Another pair of Asian nations, Singapore and South Korea tied for the second position in terms of passport power only behind Japan and had hassle-free admission into 192 different countries. Germany and Spain tie for third place with 190 nationalities, followed by Finland, Italy, and Luxembourg in fourth place with 189, Austria, Denmark, the Netherlands, and Sweden in fifth place with 188, and France, Ireland, Portugal, and the UK in sixth place with 187.
According to Henley & Partners CEO Dr. Juerg Steffen’s analysis of the report, “World’s Most Powerful Passport have bounced back almost to pre-pandemic levels in terms of access,” noting that at the height of the pandemic, holders of Japanese passports had access to 76 countries, British passport holders to 74, and Americans to 56.
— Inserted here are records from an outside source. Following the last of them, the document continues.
(** ** MQTTUnsubscribeClient.c *)

Definition MQTTSerialize_unsubscribeLength (count : Z) (topicFilters : list MQTTString) : M mem Z :=
  c_for 0 (Z.to_nat count) (fun i len =>
    m ← get;
    t ← lift (topicFilters !! i); n ← lift (MQTTstrlen m t);
    n ← lift (cint (2 + n)); lift (cint (len + n))) 2.

Definition MQTTSerialize_unsubscribe (buf : ptr) (buflen dup packetid count : Z)
    (topicFilters : list MQTTString) : M mem Z :=
  rem_len ← MQTTSerialize_unsubscribeLength count topicFilters;
  total ← lift (MQTTPacket_len rem_len);
  if buflen <? total then mret MQTTPACKET_BUFFER_TOO_SHORT else
  let header := set_hdr_type UNSUBSCRIBE 0 in
  let header := set_hdr_dup dup header in
  let header := set_hdr_qos 1 header in
  ptr ← (ptr ← writeChar buf header;
         ptr ← (n ← MQTTPacket_encode ptr rem_len; mret (padd ptr n));
         ptr ← writeInt ptr packetid;
         c_for 0 (Z.to_nat count) (fun i ptr => t ← lift (topicFilters !! i); writeMQTTString ptr t) ptr);
  mret (pdiff ptr buf).

(** Returns [rc] and [*packetid]. *)
Definition MQTTDeserialize_unsuback (m : mem) (packetid : Z) (buf : ptr) (buflen : Z) : option (Z * Z) :=
  '(rc, o) ← MQTTDeserialize_ack m (mkAckOut 0 0 packetid) buf buflen;
  Some (if ao_packettype o =? UNSUBACK then 1 else rc, ao_packetid o).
In a tie for the seventh position with Belgium, New Zealand, Norway, and Switzerland, who all have passports that grant them entry to 186 nations, is the United States.
Australia, Canada, the Czech Republic, Greece, and Malta round out the top 10 in eighth place with 185; Hungary comes in ninth with 183; and Lithuania, Poland, and Slovakia come in at number ten with 182.
The United Arab Emirates, which is currently in 15th rank with 176 nations after being in 64th place with 106 countries a decade earlier, is one significant development.
Dr. Christian H. Kaelin, the company’s chairman and inventor of the index, said that the most recent findings of the Henley Passport Index “are a comforting reminder of the very human urge for global connectedness even as certain governments move toward isolationism and autarky.” The pandemic’s shock was unlike anything we have ever experienced, and it will take time for us to regain our travel freedoms and our need to move about and migrate.